With CNC machines integrated through Internet-enabled EPM, the truly made-to-order virtual product becomes a reality. The virtual product is actually a logical extension of JIT (just in time) production. Instead of producing enough parts to meet a projected order level, the part is produced only after a real order is processed. Because no finished-goods inventory exists, the key to obtaining cost-effective and timely virtual product systems is an integrated information technology (IT) infrastructure.

All large organizations have an IT department, and most have succeeded in connecting their business systems electronically across divisions using the Internet as the network backbone. The next logical extension of the corporate network is to connect the factory floor and to extend the Internet connection to their suppliers.

This virtual world means an order for a product, such as an automobile, will soon begin with little or no human intervention—utilizing the Internet. The entire design and production cycle will need to be online. EPM systems must be able to communicate with every machine on the shop or plant floor—a challenge only now being conquered. EPM systems will start a process, track its progress and determine when the finished car will be ready for delivery.

Automated optimization can also take into account unplanned production problems—such as machines breaking down, inventory not arriving, or even excess capacity not being utilized. To manage production for maximum efficiency, a company must be able to continuously monitor the shop floor and feed this information back in real-time to existing scheduling and planning systems. With accurate, instantaneous information from the machines on the floor, companies will then be able to re-route jobs dynamically to alternative machines or process stations and keep production running smoothly with little human intervention. The system may search for and enlist substitute resources, and immediately "push" new job orders down to the affected machines—even if they are in another plant or even in another country.

Disarming Bottlenecks

To see how an enterprise integrated with two-way communication to the plant floor can increase productivity, one need only look at the process manufacturing industry. Most of the machines in a process manufacturing environment, such as food processors or raw material refineries, employ programmable logic controllers (PLCs). The PLC is a device that can be monitored for its current state, typically indicating whether a particular switch is on or off. Most PLC vendors now support OPC, so they have written applications to gather data and report the information to management. These applications are now becoming quite mature, and some are even available off-the-shelf, although most are still customized for the application being monitored.

In many cases, the return on investment in this technology has been dramatic. The key is being able to interface Manufacturing Execution Systems (MES) software to ERP systems. Together, this software is used to apply management concepts based on theory-of-constraints to the factory floor. Using real-time data, managers can easily identify and monitor bottlenecks. The bottleneck is not eliminated, but rather, throughput at the bottleneck is optimized, and all other systems adjusted to the speed of the bottleneck.

Using the open standards proposed by EPM, it is possible to gather data from CNCs on the factory floor. The previously closed world of CNCs is opened up, allowing bottlenecks to be identified and monitored as effectively in discrete parts manufacturing as they are in the process industries.
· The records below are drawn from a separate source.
(** * Event detection and dispatch over telemetry tables

    A shallow embedding of [examples/example_5]: the [EventClassifier]
    detection methods ([event_classifier.py]), the rule dispatcher
    [dispatch_ship_events] ([ship_dispatcher.py]) and the thresholding step
    of [WaveletDenoiser.detect_energy_change_points]
    ([wavelet_denoiser.py]).

    Conventions of the embedding.
    - A numeric sample is an integer or the missing value [NaN]; the
      detectors only compare samples, so no rounding is involved.  A
      boolean column holds [bool]s.  Columns of strings are not part of
      the embedding: every statement about a channel is about a channel of
      numbers or booleans.
    - The energy profile of the wavelet engine and its mean and deviation
      are float64 values, computed with the kernel's binary64 arithmetic.
    - A table has the default positional index [0 .. nrows-1].
    - A raised Python exception is a value [Raise e] of [result].
    - DataFrame objects live in a store indexed by object identity, so that
      [df.copy(deep=False)] and item assignment are visible as store
      updates. *)

From stdpp Require Import gmap strings list fin_maps pretty sorting.
From Stdlib Require Import Floats ZArith Reals Lra.

Local Open Scope string_scope.
Local Open Scope Z_scope.

(** ** Cells, series and tables *)

Inductive cell :=
  | Num (x : Z)
  | Bool (b : bool)
  | NaN.

#[global] Instance cell_eq_dec : EqDecision cell.
Proof. solve_decision. Defined.

(** A pandas Series with its dtype: [float64] (missing values allowed) or
    [bool]. *)
Inductive Series :=
  | FloatSeries (xs : list (option Z))
  | BoolSeries (bs : list bool).

Definition float_cell (o : option Z) : cell :=
  match o with Some x => Num x | None => NaN end.

Definition values (s : Series) : list cell :=
  match s with
  | FloatSeries xs => float_cell <$> xs
  | BoolSeries bs => Bool <$> bs
  end.

(** [pd.api.types.is_bool_dtype] *)
Definition is_bool_dtype (s : Series) : bool :=
  match s with BoolSeries _ => true | FloatSeries _ => false end.

(** The number a cell compares as ([True] is [1], [False] is [0]); a
    missing value compares as nothing. *)
Definition cell_num (c : cell) : option Z :=
  match c with
  | Num x => Some x
  | Bool b => Some (if b then 1 else 0)
  | NaN => None
  end.

Definition notna (c : cell) : bool :=
  match c with NaN => false | _ => true end.

(** Elementwise [!=]: a missing value differs from everything, itself
    included. *)
Definition cell_ne (a b : cell) : bool :=
  match cell_num a, cell_num b with
  | Some x, Some y => negb (x =? y)
  | _, _ => true
  end.

Record Table := {
  nrows : nat;
  columns : gmap string Series;
}.

Definition well_formed (df : Table) : Prop :=
  ∀ c s, columns df !! c = Some s → length (values s) = nrows df.

Definition has_column (df : Table) (c : string) : bool :=
  bool_decide (is_Some (columns df !! c)).

(** ** Exceptions *)

Inductive exn :=
  | KeyError (key : string)
  | ValueError (msg : string)
  | IndexError (msg : string)
  | TypeError (msg : string)
  | AttributeError (name : string).

Inductive result (A : Type) :=
  | Ok (a : A)
  | Raise (e : exn).
Arguments Ok {A} a.
Arguments Raise {A} e.

Definition bind {A B} (r : result A) (k : A → result B) : result B :=
  match r with
  | Ok a => k a
  | Raise e => Raise e
  end.

Notation "'let!' x ':=' r 'in' k" := (bind r (fun x => k))
  (at level 10, x pattern, r at level 100, k at level 200).

Definition raised {A} (r : result A) : bool :=
  match r with Raise _ => true | Ok _ => false end.

(** [df[column]] *)
Definition getitem (df : Table) (c : string) : result Series :=
  match columns df !! c with
  | Some s => Ok s
  | None => Raise (KeyError c)
  end.

(** ** Signal primitives *)

(** The comparator table shared by every detector: [">"], ["<"], [">="],
    ["<="], ["=="]. *)
Definition ops (op : string) : option (Z → Z → bool) :=
  if decide (op = ">") then Some Z.gtb
  else if decide (op = "<") then Some Z.ltb
  else if decide (op = ">=") then Some Z.geb
  else if decide (op = "<=") then Some Z.leb
  else if decide (op = "==") then Some Z.eqb
  else None.

(** [series <op> threshold]: a comparison with a missing value is false. *)
Definition compare_cell (f : Z → Z → bool) (thr : Z) (c : cell) : bool :=
  match cell_num c with
  | Some x => f x thr
  | None => false
  end.

Definition compare (f : Z → Z → bool) (s : Series) (thr : Z) : list bool :=
  compare_cell f thr <$> values s.

(** [s.shift(1, fill_value=fill)] *)
Definition shift_down {A} (fill : A) (l : list A) : list A :=
  take (length l) (fill :: l).

(** [s.shift(-i, fill_value=fill)] *)
Definition shift_up {A} (i : nat) (fill : A) (l : list A) : list A :=
  drop i l ++ replicate (i `min` length l) fill.

(** [mask & ~mask.shift(1, fill_value=False)] *)
Definition rising_edge (mask : list bool) : list bool :=
  zip_with (λ m p, m && negb p) mask (shift_down false mask).

(** Row labels selected by a boolean mask: [df[mask].index] *)
Fixpoint mask_index_from (i : nat) (mask : list bool) : list nat :=
  match mask with
  | [] => []
  | b :: mask' =>
      if b then i :: mask_index_from (S i) mask'
      else mask_index_from (S i) mask'
  end.

Definition mask_index (mask : list bool) : list nat := mask_index_from 0 mask.

(** [s.loc[idx]] on a series of the table; every label selected by a mask
    of the table's length is in range. *)
Definition loc (l : list cell) (idx : nat) : cell := default NaN (l !! idx).

Record Event := {
  timestamp : cell;
  activity : string;
  value : cell;
}.

#[global] Instance Event_eq_dec : EqDecision Event.
Proof. solve_decision. Defined.

Definition TIME : string := "time.absolute".

(** *** Threshold crossing: [EventClassifier.detect_threshold_events] *)

(** The loop
    [for i in range(min_duration_rows): duration_check |= mask.shift(-i, fill_value=False)]
    started from [pd.Series(False, index=self.df.index)]. *)
Definition duration_check (n : nat) (mask : list bool) (min_duration_rows : Z)
  : list bool :=
  foldl (λ check i, zip_with orb check (shift_up i false mask))
        (replicate n false)
        (seq 0 (Z.to_nat min_duration_rows)).

Definition detect_threshold_events (df : Table) (column : string)
    (threshold : Z) (condition event_name : string) (min_duration_rows : Z)
  : result (list Event) :=
  match ops condition with
  | None => Raise (ValueError ("Unknown condition: " +:+ condition))
  | Some f =>
      let! s := getitem df column in
      let mask := compare f s threshold in
      let rising := rising_edge mask in
      let rising :=
        if 1 <? min_duration_rows
        then zip_with andb rising (duration_check (nrows df) mask min_duration_rows)
        else rising in
      let event_indices := mask_index rising in
      let! time := getitem df TIME in
      Ok ((λ idx, {| timestamp := loc (values time) idx;
                     activity := event_name;
                     value := loc (values s) idx |}) <$> event_indices)
  end.

(** *** State transition: [EventClassifier.detect_state_change_events] *)

(** [(col != col.shift(1)) & col.notna() & col.shift(1).notna()] when
    [ignore_nan], else [col != col.shift(1)]. *)
Definition changed (ignore_nan : bool) (col : list cell) : list bool :=
  let prev := shift_down NaN col in
  if ignore_nan
  then zip_with (λ c p, cell_ne c p && notna c && notna p) col prev
  else zip_with cell_ne col prev.

(** [f"{x}"] of a cell read from a boolean (or shifted boolean) series. *)
Definition str (c : cell) : string :=
  match c with
  | Bool true => "True"
  | Bool false => "False"
  | Num x => pretty x
  | NaN => "nan"
  end.

(** [f"{x:.0f}"] of a sample of a numeric column (on a string Python
    raises [ValueError]; a [Series] here holds no strings). *)
Definition fmt_0f (c : cell) : string :=
  match c with
  | Num x => pretty x
  | Bool b => if b then "1" else "0"
  | NaN => "nan"
  end.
Utilizing the Internet, information can be gathered from the extended enterprise allowing real-time decisions to be made. Manufacturing capacity can be planned across multiple plant locations and even multiple companies in the supply chain. Scheduling can be kept up-to-date with machines feeding production information directly into front office applications. Bottlenecks in the enterprise can be identified, and ultimately throughput can be optimized in order to maximize productivity and profits for the entire supply chain.